• EXERCISE REQUIREMENTS: The answer should hold exactly the lines of the entries below from the one containing "date_getTime := iso_parse;" through the last line, both included.

=-=-=

(* ===== verification/JsDate.v ===== *)
(** * Timestamps: the part of JavaScript's [Date] the program uses

    Every stored timestamp is a string written by [Date.prototype.toISOString]
    and read back with [new Date(s).getTime()].  [JsDate] is the interface the
    components use; [iso_date] implements it for the ISO 8601 form that
    [toISOString] prints, with the proleptic Gregorian calendar. *)
From S2P Require Import Prelude.
Open Scope Z_scope.

(** A time value is valid within 8.64e15 ms of the epoch (ECMA-262 TimeClip). *)
Definition time_valid (t : Z) : bool := (-8640000000000000 <=? t) && (t <=? 8640000000000000).

(** [None] of [date_getTime] is [NaN]; [None] of [date_toISOString] is the
    [RangeError] thrown for an invalid time value. *)
Class JsDate := {
  date_getTime : string → option Z;
  date_toISOString : Z → option string;
  date_toISO_valid : ∀ t, is_Some (date_toISOString t) ↔ time_valid t = true;
  date_roundtrip : ∀ t s, date_toISOString t = Some s → date_getTime s = Some t
}.

(** ** Fixed-width decimals *)
Definition digit_char (d : Z) : ascii := ascii_of_nat (48 + Z.to_nat d).
Definition digit_val (c : ascii) : option Z :=
  let n := Z.of_nat (nat_of_ascii c) in
  if (48 <=? n) && (n <=? 57) then Some (n - 48) else None.

Fixpoint pad (n : nat) (z : Z) : string :=
  match n with
  | O => ""
  | S n => String (digit_char (z / 10 ^ Z.of_nat n)) (pad n (z mod 10 ^ Z.of_nat n))
  end.
Fixpoint read (n : nat) (acc : Z) (s : string) : option (Z * string) :=
  match n with
  | O => Some (acc, s)
  | S n =>
      match s with
      | String c s => d ← digit_val c; read n (10 * acc + d) s
      | EmptyString => None
      end
  end.
Definition expect (c : ascii) (s : string) : option string :=
  match s with
  | String c' s => if decide (c = c') then Some s else None
  | EmptyString => None
  end.

Lemma digit_val_char d : 0 ≤ d < 10 → digit_val (digit_char d) = Some d.
Proof.
  intros Hd.
  assert (forallb (λ d, bool_decide (digit_val (digit_char d) = Some d)) (seqZ 0 10) = true)
    as Hall by (vm_compute; reflexivity).
  rewrite forallb_forall in Hall.
  eapply bool_decide_eq_true, Hall, list_elem_of_In, elem_of_seqZ. lia.
Qed.

Lemma read_pad n z acc r :
  0 ≤ z < 10 ^ Z.of_nat n →
  read n acc (pad n z +:+ r) = Some (acc * 10 ^ Z.of_nat n + z, r).
Proof.
  revert z acc. induction n as [|n IH]; intros z acc Hz.
  { cbn in *. f_equal. f_equal. lia. }
  cbn [pad read]. rewrite str_cons_app.
  rewrite Nat2Z.inj_succ, Z.pow_succ_r in Hz by lia.
  assert (0 < 10 ^ Z.of_nat n) by (apply Z.pow_pos_nonneg; lia).
  rewrite digit_val_char; cbn [mbind option_bind].
  - rewrite IH by (apply Z.mod_pos_bound; lia).
    rewrite Nat2Z.inj_succ, Z.pow_succ_r by lia.
    f_equal. f_equal. pose proof (Z.div_mod z (10 ^ Z.of_nat n)). nia.
  - split; [apply Z.div_pos; lia|apply Z.div_lt_upper_bound; lia].
Qed.
Lemma pad_length n z : String.length (pad n z) = n.
Proof. revert z. induction n; intros; cbn; auto. Qed.

(** ** Civil calendar *)
Definition days_from_civil (y m d : Z) : Z :=
  let y := if m <=? 2 then y - 1 else y in
  let era := y / 400 in
  let yoe := y - era * 400 in
  let doy := (153 * (if 2 <? m then m - 3 else m + 9) + 2) / 5 + d - 1 in
  let doe := yoe * 365 + yoe / 4 - yoe / 100 + doy in
  era * 146097 + doe - 719468.

(** Month (counted from March) and day of the month of a day of the year. *)
Definition md_of_doy (doy : Z) : Z * Z :=
  let mp := (5 * doy + 2) / 153 in
  (if mp <? 10 then mp + 3 else mp - 9, doy - (153 * mp + 2) / 5 + 1).
(** Year of the era and day of the year of a day of a 400-year era starting
    1 March: centuries of 36524 days, then 4-year cycles of 1461 days. *)
Definition yd_of_doe (doe : Z) : Z * Z :=
  let cent := Z.min (doe / 36524) 3 in
  let doc := doe - cent * 36524 in
  let quad := doc / 1461 in
  let doq := doc - quad * 1461 in
  let yq := Z.min (doq / 365) 3 in
  (100 * cent + 4 * quad + yq, doq - yq * 365).
Definition civil_of_doe (doe : Z) : Z * Z * Z :=
  let '(yoe, doy) := yd_of_doe doe in
  let '(m, d) := md_of_doy doy in
  (if m <=? 2 then yoe + 1 else yoe, m, d).
Definition civil_from_days (z : Z) : Z * Z * Z :=
  let z := z + 719468 in
  let '(y, m, d) := civil_of_doe (z mod 146097) in
  (y + z / 146097 * 400, m, d).

(** Floor division as a bound on the remainder. *)
Lemma div_bounds a b : 0 < b → 0 <= a - a / b * b < b.
Proof.
  intros. pose proof (Z.div_mod a b ltac:(lia)).
  pose proof (Z.mod_pos_bound a b ltac:(lia)). lia.
Qed.
Lemma yd_of_doe_spec doe :
  0 <= doe < 146097 →
  let '(yoe, doy) := yd_of_doe doe in
  0 <= yoe < 400 ∧ 0 <= doy < 366 ∧ yoe * 365 + yoe / 4 - yoe / 100 + doy = doe.
Proof.
  intros Hd. unfold yd_of_doe.
  pose proof (div_bounds doe 36524 ltac:(lia)) as Hc.
  set (cent := Z.min _ 3).
  assert (0 <= cent <= 3 ∧ 0 <= doe - cent * 36524 < 36525) as [Hcent Hdoc] by lia.
  clearbody cent. set (doc := doe - cent * 36524) in *.
  pose proof (div_bounds doc 1461 ltac:(lia)) as Hq.
  set (quad := doc / 1461) in *.
  assert (0 <= quad <= 24) as Hquad by lia.
  clearbody quad. set (doq := doc - quad * 1461) in *.
  pose proof (div_bounds doq 365 ltac:(lia)) as Hyq.
  set (yq := Z.min _ 3).
  assert (0 <= yq <= 3 ∧ 0 <= doq - yq * 365 < 366) as [Hyq3 Hdoy] by lia.
  clearbody yq.
  assert ((100 * cent + 4 * quad + yq) / 4 = 25 * cent + quad) as ->
    by (symmetry; apply (Z.div_unique _ 4 _ yq); lia).
  assert ((100 * cent + 4 * quad + yq) / 100 = cent) as ->
    by (symmetry; apply (Z.div_unique _ 100 _ (4 * quad + yq)); lia).
  lia.
Qed.

(** The days of a year, checked by evaluation. *)
Definition md_ok (doy : Z) : bool :=
  let '(m, d) := md_of_doy doy in
  ((153 * (if 2 <? m then m - 3 else m + 9) + 2) / 5 + d - 1 =? doy) &&
  (1 <=? m) && (m <=? 12) && (1 <=? d) && (d <=? 31).
Lemma md_of_doy_ok doy : 0 <= doy < 366 → md_ok doy = true.
Proof.
  intros Hd. assert (forallb md_ok (seqZ 0 366) = true) as Hall by (vm_compute; reflexivity).
  rewrite forallb_forall in Hall. apply Hall, list_elem_of_In, elem_of_seqZ. lia.
Qed.

Lemma civil_of_doe_spec doe :
  0 <= doe < 146097 →
  let '(y, m, d) := civil_of_doe doe in
  days_from_civil y m d = doe - 719468 ∧ 1 <= m <= 12 ∧ 1 <= d <= 31 ∧ 0 <= y <= 400.
Proof.
  intros Hd. unfold civil_of_doe. pose proof (yd_of_doe_spec doe Hd) as Hyd.
  destruct (yd_of_doe doe) as [yoe doy]. destruct Hyd as (Hy & Hdoy & Hdoe).
  apply md_of_doy_ok in Hdoy. unfold md_ok in Hdoy.
  destruct (md_of_doy _) as [m d].
  rewrite !andb_true_iff, !Z.leb_le, Z.eqb_eq in Hdoy. destruct_and!.
  unfold days_from_civil.
  assert (yoe / 400 = 0) as E by (apply Z.div_small; lia).
  case (m <=? 2); [replace (yoe + 1 - 1) with yoe by lia|]; rewrite E, Z.sub_0_r; lia.
Qed.

Lemma days_from_civil_era y m d k :
  days_from_civil (y + k * 400) m d = days_from_civil y m d + k * 146097.
Proof.
  unfold days_from_civil.
  assert (∀ y, (y + k * 400) / 400 = y / 400 + k) as E by (intros; apply Z.div_add; lia).
  case (m <=? 2).
  - replace (y + k * 400 - 1) with (y - 1 + k * 400) by lia. rewrite E.
    replace (y - 1 + k * 400 - ((y - 1) / 400 + k) * 400)
      with (y - 1 - (y - 1) / 400 * 400) by lia. lia.
  - rewrite E. replace (y + k * 400 - (y / 400 + k) * 400)
      with (y - y / 400 * 400) by lia. lia.
Qed.

Lemma civil_from_days_spec z :
  let '(y, m, d) := civil_from_days z in
  days_from_civil y m d = z ∧ 1 <= m <= 12 ∧ 1 <= d <= 31 ∧
  (z + 719468) / 146097 * 400 <= y <= (z + 719468) / 146097 * 400 + 400.
Proof.
  unfold civil_from_days.
  pose proof (civil_of_doe_spec _ (Z.mod_pos_bound (z + 719468) 146097 ltac:(lia))) as Hok.
  destruct (civil_of_doe ((z + 719468) mod 146097)) as [[y m] d].
  destruct_and!. rewrite days_from_civil_era.
  pose proof (Z.div_mod (z + 719468) 146097 ltac:(lia)). lia.
Qed.

(** ** ISO 8601 strings *)
Definition ms_per_day : Z := 86400000.

(** Years outside 0..9999 are printed with a sign and six digits. *)
Definition print_year (y : Z) : string :=
  if (0 <=? y) && (y <=? 9999) then pad 4 y
  else if 0 <=? y then String "+" (pad 6 y) else String "-" (pad 6 (- y)).
Definition read_year (s : string) : option (Z * string) :=
  match s with
  | String "+" s => read 6 0 s
  | String "-" s => '(y, s) ← read 6 0 s; if y =? 0 then None else Some (- y, s)
  | _ => read 4 0 s
  end.

Definition iso_print (t : Z) : string :=
  let '(y, m, d) := civil_from_days (t / ms_per_day) in
  let ms := t mod ms_per_day in
  print_year y +:+ String "-" (pad 2 m +:+ String "-" (pad 2 d +:+ String "T" (
    pad 2 (ms / 3600000) +:+ String ":" (pad 2 (ms / 60000 mod 60) +:+ String ":" (
    pad 2 (ms / 1000 mod 60) +:+ String "." (pad 3 (ms mod 1000) +:+ "Z")))))).

Definition iso_parse (s : string) : option Z :=
  '(y, s) ← read_year s; s ← expect "-" s;
  '(m, s) ← read 2 0 s; s ← expect "-" s;
  '(d, s) ← read 2 0 s; s ← expect "T" s;
  '(h, s) ← read 2 0 s; s ← expect ":" s;
  '(mi, s) ← read 2 0 s; s ← expect ":" s;
  '(sec, s) ← read 2 0 s; s ← expect "." s;
  '(ms, s) ← read 3 0 s; s ← expect "Z" s;
  let days := days_from_civil y m d in
  let t := days * ms_per_day + h * 3600000 + mi * 60000 + sec * 1000 + ms in
  if bool_decide (s = "" ∧ civil_from_days days = (y, m, d)) &&
     (h <? 24) && (mi <? 60) && (sec <? 60) && time_valid t
  then Some t else None.

Definition iso_toISOString (t : Z) : option string :=
  if time_valid t then Some (iso_print t) else None.

Lemma expect_cons c s : expect c (String c s) = Some s.
Proof. cbn. by rewrite decide_True. Qed.
Lemma digit_char_not_sign d : 0 <= d < 10 → digit_char d ≠ "+"%char ∧ digit_char d ≠ "-"%char.
Proof.
  intros Hd. split; intros Heq;
    pose proof (digit_val_char d Hd) as Hv; rewrite Heq in Hv; discriminate.
Qed.

Lemma read_year_print y r :
  -999999 <= y <= 999999 → read_year (print_year y +:+ r) = Some (y, r).
Proof.
  intros Hy. unfold print_year. case_match eqn:H1; [|case_match eqn:H2].
  - apply andb_true_iff in H1 as [H0 H9].
    rewrite Z.leb_le in H0, H9.
    pose proof (read_pad 4 y 0 r ltac:(lia)) as Hr. cbn [pad] in *.
    rewrite str_cons_app in *.
    destruct (digit_char_not_sign (y / 10 ^ Z.of_nat 3)) as [Hp Hm].
    { split; [apply Z.div_pos; lia|apply Z.div_lt_upper_bound; lia]. }
    unfold read_year. destruct (digit_char _) as [[] [] [] [] [] [] [] []]; try done.
  - apply Z.leb_le in H2. cbn [read_year]. rewrite str_cons_app. cbn [read_year].
    by rewrite read_pad by lia.
  - apply Z.leb_gt in H2. rewrite str_cons_app. cbn [read_year].
    rewrite read_pad by lia. cbn -[Z.mul]. case_match eqn:E.
    + apply Z.eqb_eq in E. lia.
    + f_equal. f_equal. lia.
Qed.

Lemma iso_roundtrip t : time_valid t = true → iso_parse (iso_print t) = Some t.
Proof.
  intros Hv. unfold iso_print. pose proof (civil_from_days_spec (t / ms_per_day)) as Hc.
  destruct (civil_from_days (t / ms_per_day)) as [[y m] d] eqn:Hciv.
  destruct Hc as (Hdays & Hm & Hd & Hy). unfold time_valid in Hv.
  rewrite andb_true_iff, !Z.leb_le in Hv.
  assert (-100000000 <= t / ms_per_day <= 100000000) as Ht
    by (unfold ms_per_day; split; [apply Z.div_le_lower_bound|apply Z.div_le_upper_bound]; lia).
  pose proof (div_bounds (t / ms_per_day + 719468) 146097 ltac:(lia)).
  pose proof (Z.mod_pos_bound t ms_per_day ltac:(done)) as Hms.
  pose proof (Z.div_mod t ms_per_day ltac:(done)) as Hdm.
  set (ms := t mod ms_per_day) in *. unfold ms_per_day in Hms.
  pose proof (div_bounds ms 3600000 ltac:(lia)). pose proof (div_bounds ms 60000 ltac:(lia)).
  pose proof (div_bounds ms 1000 ltac:(lia)).
  pose proof (Z.mod_pos_bound (ms / 60000) 60 ltac:(lia)).
  pose proof (Z.mod_pos_bound (ms / 1000) 60 ltac:(lia)).
  pose proof (Z.mod_pos_bound ms 1000 ltac:(lia)).
  unfold iso_parse. rewrite read_year_print by lia.
  cbn [mbind option_bind]. rewrite expect_cons. cbn [mbind option_bind].
  do 5 (rewrite read_pad by lia; cbn [mbind option_bind];
        rewrite expect_cons; cbn [mbind option_bind]).
  rewrite read_pad by lia. cbn [mbind option_bind]. rewrite expect_cons.
  cbn [mbind option_bind]. rewrite !Z.add_0_l, Hdays, Hciv.
  rewrite bool_decide_eq_true_2 by done. cbn [andb].
  assert (t / ms_per_day * ms_per_day + ms / 3600000 * 3600000 + (ms / 60000) mod 60 * 60000 +
    (ms / 1000) mod 60 * 1000 + ms mod 1000 = t) as ->.
  { rewrite (Z.mul_comm (t / ms_per_day)).
    assert (ms = ms / 3600000 * 3600000 + (ms / 60000) mod 60 * 60000 +
      (ms / 1000) mod 60 * 1000 + ms mod 1000) as Hsplit; [|lia].
    clear. Z.to_euclidean_division_equations. lia. }
  unfold time_valid. rewrite !(proj2 (Z.ltb_lt _ _)) by lia.
  by rewrite !(proj2 (Z.leb_le _ _)) by lia.
Qed.

(** The calendar above implements the interface. *)
#[export] Program Instance iso_date : JsDate := {|
  date_getTime := iso_parse; date_toISOString := iso_toISOString |}.
Next Obligation.
  intros t. unfold iso_toISOString. case_match; split; done || by intros [? ?].
Qed.
Next Obligation.
  intros t s. unfold iso_toISOString. case_match; [|done].
  intros [= <-]. by apply iso_roundtrip.
Qed.

Example iso_ex : iso_toISOString 1735689600123 = Some "2025-01-01T00:00:00.123Z".
Proof. vm_compute. reflexivity. Qed.
Example iso_ex_parse : iso_parse "2024-02-30T00:00:00.000Z" = None.
Proof. vm_compute. reflexivity. Qed.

=-=-=

• SOLUTION TO THIS PROBLEM:
  date_getTime := iso_parse; date_toISOString := iso_toISOString |}.
Next Obligation.
  intros t. unfold iso_toISOString. case_match; split; done || by intros [? ?].
Qed.
Next Obligation.
  intros t s. unfold iso_toISOString. case_match; [|done].
  intros [= <-]. by apply iso_roundtrip.
Qed.

Example iso_ex : iso_toISOString 1735689600123 = Some "2025-01-01T00:00:00.123Z".
Proof. vm_compute. reflexivity. Qed.
Example iso_ex_parse : iso_parse "2024-02-30T00:00:00.000Z" = None.
Proof. vm_compute. reflexivity. Qed.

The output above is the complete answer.